Does Early Drain Removal Affect Postoperative Pericardial Effusion after Congenital Cardiac Surgery?

作者信息

Kim Young Eun, Jung Hanna, Cho Joon Yong, Kim Yeo Hyang, Hyun Myung Chul, Lee Youngok

机构信息

Department of Thoracic and Cardiovascular Surgery, Kyungpook National University Hospital, School of Medicine, Kyungpook National University, Daegu, Korea.

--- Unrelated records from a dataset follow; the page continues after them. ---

(* ===== verification/RipStack.v ===== *)
(** * Package [rip]: the middlewares stacked

    How a server of the library serves a request: the log middleware around the
    gzip middleware around the application's handler.  The client gets the
    compressed body, the log middleware measures it, and the statistics of
    [snitch] are updated with the status that went out. *)

From stdpp Require Import base gmap strings list.
From Stdlib Require Import ZArith Lia.
From S2P Require Import Prelude Float64 Snitch SnitchState Logh Http Rip Gzip RipGzip.

Local Open Scope Z_scope.
Local Open Scope go_scope.

(** The two middlewares around a handler, without the CORS handler. *)
Definition stack `{GZ : GzipLib} (service system : string) (level : Z) (app : Handler) : LogHandler :=
  NewLogMiddleware (fun h => h) service system (NewGzipMiddleware level app) false.

Section stack.
Context `{ZL : Zerolog} `{GZ : GzipLib} `{!GzipLaws GZ}.
Context (cron_Parse : string -> option string) (error_text : snitch_error -> string) (env : rip_env).

(** A request that the log middleware finishes: its response is the next
    handler's, the log writer has its size and status, and both statistics are
    updated with them. *)
Lemma log_finishes h rid d rq ctx w st :
  Parametric (next h) -> cron_Parse "@every 1m" = None -> rs_sent w = None ->
  let w1 := w_SetHeaders (with_request_ids h rid (rs_header w)) w in
  let x := LogHandler_ServeHTTP cron_Parse error_text response_writer env h rid d rq ctx w st in
  x.2 = true ->
  exists lw c st', served h rid rq w = Some (lw, c) /\ lw_inner lw = x.1.1 /\
    next h response response_writer rq w1 (Some ∅) = (x.1.1, c, true) /\
    Increment cron_Parse st "request.count" (request_tags rq (lw_status lw) c) "@every 1m" false true = Ok st' /\
    ValueAdd cron_Parse st' "request.duration" (request_tags rq (lw_status lw) c) "avg" "@every 1m" false false
      (f64_div (f64_of_Z d) (f64_of_Z 1000000)) = Ok x.1.2.
Proof.
  intros Hp Hc Hs w1 x. unfold x, LogHandler_ServeHTTP, served. cbn [w_Header response_writer].
  fold w1. pose proof (parametric _ _ _ _ _ rq (mkLogWriter w1 0 0) w1 (Some ∅) (log_sim response_writer) eq_refl) as (H1 & H2 & H3).
  destruct (next h response _ _ _ _) as [[r' c'] ok'].
  destruct (next h (LogResponseWriter response) _ _ _ _) as [[lw c] ok]. simpl in H1, H2, H3. subst.
  destruct ok'; [|done].
  destruct (increment_ok cron_Parse error_text env "request.count" (request_tags rq (lw_status lw) c') st Hc) as (st1 & Hi & ->).
  destruct (valueAdd_ok cron_Parse env "request.duration" (request_tags rq (lw_status lw) c')
    (f64_div (f64_of_Z d) (f64_of_Z 1000000)) st1 Hc) as (st2 & Hv & ->).
  intros _. by exists lw, c', st1.
Qed.

(** C11. A request other than HEAD through the log middleware and the gzip
    middleware, for every handler that does not panic and whose response has a
    status with a body and no declared length: the client's body decompresses to
    exactly the bytes the handler wrote; the request counter and the mean duration
    are updated under the tags with the status the log writer holds, which is the
    one that went out if no [WriteHeader] came too late; and the size the log
    writer holds, which goes to no statistic, is that of the compressed body. *)
Theorem stack_serves service system rid d level app g rq ctx w st :
  let h := stack service system level app in
  Parametric app -> cron_Parse "@every 1m" = None -> gz_new level = Some g ->
  compresses rq (with_request_ids h rid (rs_header w)) = true -> rs_sent w = None -> rs_body w = "" ->
  let w1 := w_SetHeaders (with_request_ids h rid (rs_header w)) w in
  let written := app (recorder (GzipResponseWriter response)) (recorder_writer (gzip_writer response_writer)) rq
    (mkRecorder _ (mkGzipWriter _ (w_SetHeaders (gzip_headers (rs_header w1)) w1) g None) "") (Some ∅) in
  let x := LogHandler_ServeHTTP cron_Parse error_text response_writer env h rid d rq ctx w st in
  x.2 = true -> full_body x.1.1 -> rq_method rq <> "HEAD" ->
  gunzip (sent_body rq x.1.1) = Stream (rec_bytes _ written.1.1) None /\
  exists lw c st', served h rid rq w = Some (lw, c) /\
    lw_size lw = Z.of_nat (String.length (rs_body x.1.1)) /\
    (rs_superfluous x.1.1 = rs_superfluous w -> lw_status lw = default 0 (rs_status x.1.1)) /\
    let tags := request_tags rq (lw_status lw) c in
    Increment cron_Parse st "request.count" tags "@every 1m" false true = Ok st' /\
    ValueAdd cron_Parse st' "request.duration" tags "avg" "@every 1m" false false
      (f64_div (f64_of_Z d) (f64_of_Z 1000000)) = Ok x.1.2.
Proof.
  intros h Ha Hc Hg Hz Hs Hb w1 written x Hx Hf Hm.
  assert (Hp : Parametric (next h)) by by apply GzipHandler_parametric.
  destruct (log_finishes h rid d rq ctx w st Hp Hc Hs Hx) as (lw & c & st' & Hv & Hl & Hr & Hi & Ht).
  fold x w1 in Hl, Hr, Ht. split.
  - rewrite sent_body_get by done. unfold written. by eapply gzip_stream; [..|exact Hr|exact Hf].
  - destruct (logged_status h rid rq w lw c Hp Hs Hv) as (Hsz & Hst & _). rewrite Hl in Hsz, Hst. rewrite Hb in Hsz.
    exists lw, c, st'. split_and!; [done| |done|done]. simpl in Hsz. lia.
Qed.
End stack.

(** ** Examples *)

Definition demo_app : Handler :=
  HandlerFunc (fun _ => HWriteHeader 201 (HWrite "hel" (fun _ => HWrite "lo" (fun _ => HRet)))).

Definition demo_stack : LogHandler := stack (GZ := toy_gzip) "svc" "sys" 5 demo_app.

Lemma stack_serves_witness :
  let x := LogHandler_ServeHTTP (fun _ => None) (fun _ => "") response_writer demo_env demo_stack "id" 5
             demo_gzip_request None new_response demo_new in
  gunzip (sent_body demo_gzip_request x.1.1) = Stream "hello" None /\
  exists lw c, served demo_stack "id" demo_gzip_request new_response = Some (lw, c) /\
    lw_size lw = Z.of_nat (String.length (rs_body x.1.1)) /\ lw_status lw = 201.
Proof.
  destruct (stack_serves (GZ := toy_gzip) (fun _ => None) (fun _ => "") demo_env "svc" "sys" "id" 5 5 demo_app false
    demo_gzip_request None new_response demo_new) as (H1 & lw & c & st' & H2 & H3 & H4 & _);
    try (vm_compute; reflexivity); [apply HandlerFunc_parametric|vm_compute; split; reflexivity|discriminate|].
  split; [exact H1|]. exists lw, c. split; [exact H2|]. split; [exact H3|]. rewrite H4; vm_compute; reflexivity.
Defined.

Department of Pediatrics, Kyungpook National University Hospital, School of Medicine, Kyungpook National University, Daegu, Korea.

出版信息

Korean J Thorac Cardiovasc Surg. 2020 Feb;53(1):16-21. doi: 10.5090/kjtcs.2020.53.1.16. Epub 2020 Feb 5.

Abstract

BACKGROUND

Patients undergoing cardiac surgery require postoperative chest drainage. However, the drain is difficult to keep in place in children with congenital heart disease. Since 2015, at Kyungpook National University Hospital, the chest tube is removed on postoperative day 1 in patients who have undergone simple congenital cardiac surgery (i.e., closure of an atrial or ventricular septal defect). In this study, we evaluated the relationship between the duration of drain placement and the likelihood of pericardial effusion after congenital cardiac surgery.

METHODS

The medical records of patients who underwent closure of an atrial or ventricular septal defect at our hospital between January 2014 and December 2016 were reviewed. In total, 162 patients who received follow-up echocardiography and had information available on postoperative pericardial effusion after the repair procedure were enrolled.

RESULTS

Echocardiography was performed at a median of 5 days (range, 4 to 6 days) postoperatively before discharge from the hospital. Pericardial effusion occurred in 21 patients (13.0%), of whom only 3 (1.9%) had moderate or greater pericardial effusion, regardless of the drain duration. All patients improved during outpatient follow-up without invasive management. No patient had severe complications because of pericardial effusion. The duration of drain placement did not affect the incidence of postoperative pericardial effusion (p=0.069). Operative survival was 100%.

CONCLUSION

Based on our study, we recommend removing the drain as soon as its role is complete, generally on postoperative day 1, because early removal does not increase the incidence of pericardial effusion in patients undergoing simple congenital cardiac surgery.

摘要

背景

接受心脏手术的患者术后需要进行胸腔引流。然而,先天性心脏病患儿的引流管很难固定在位。自2015年以来,在庆北国立大学医院,对于接受简单先天性心脏手术(即房间隔或室间隔缺损修补术)的患者,术后第1天即拔除胸管。在本研究中,我们评估了先天性心脏手术后引流管放置时间与心包积液发生可能性之间的关系。

方法

回顾了2014年1月至2016年12月期间在我院接受房间隔或室间隔缺损修补术患者的病历。共有162例接受了随访超声心动图检查且有修补术后心包积液相关信息的患者纳入研究。

结果

出院前术后中位5天(范围4至6天)进行了超声心动图检查。21例患者(13.0%)发生心包积液,其中仅3例(1.9%)有心包积液中度或以上,与引流时间无关。所有患者在门诊随访期间均有改善,无需进行有创处理。没有患者因心包积液出现严重并发症。引流管放置时间不影响术后心包积液的发生率(p = 0.069)。手术生存率为100%。

结论

基于我们的研究,我们建议在引流管的作用完成后尽快拔除,一般在术后第1天,因为早期拔除不会增加接受简单先天性心脏手术患者心包积液的发生率。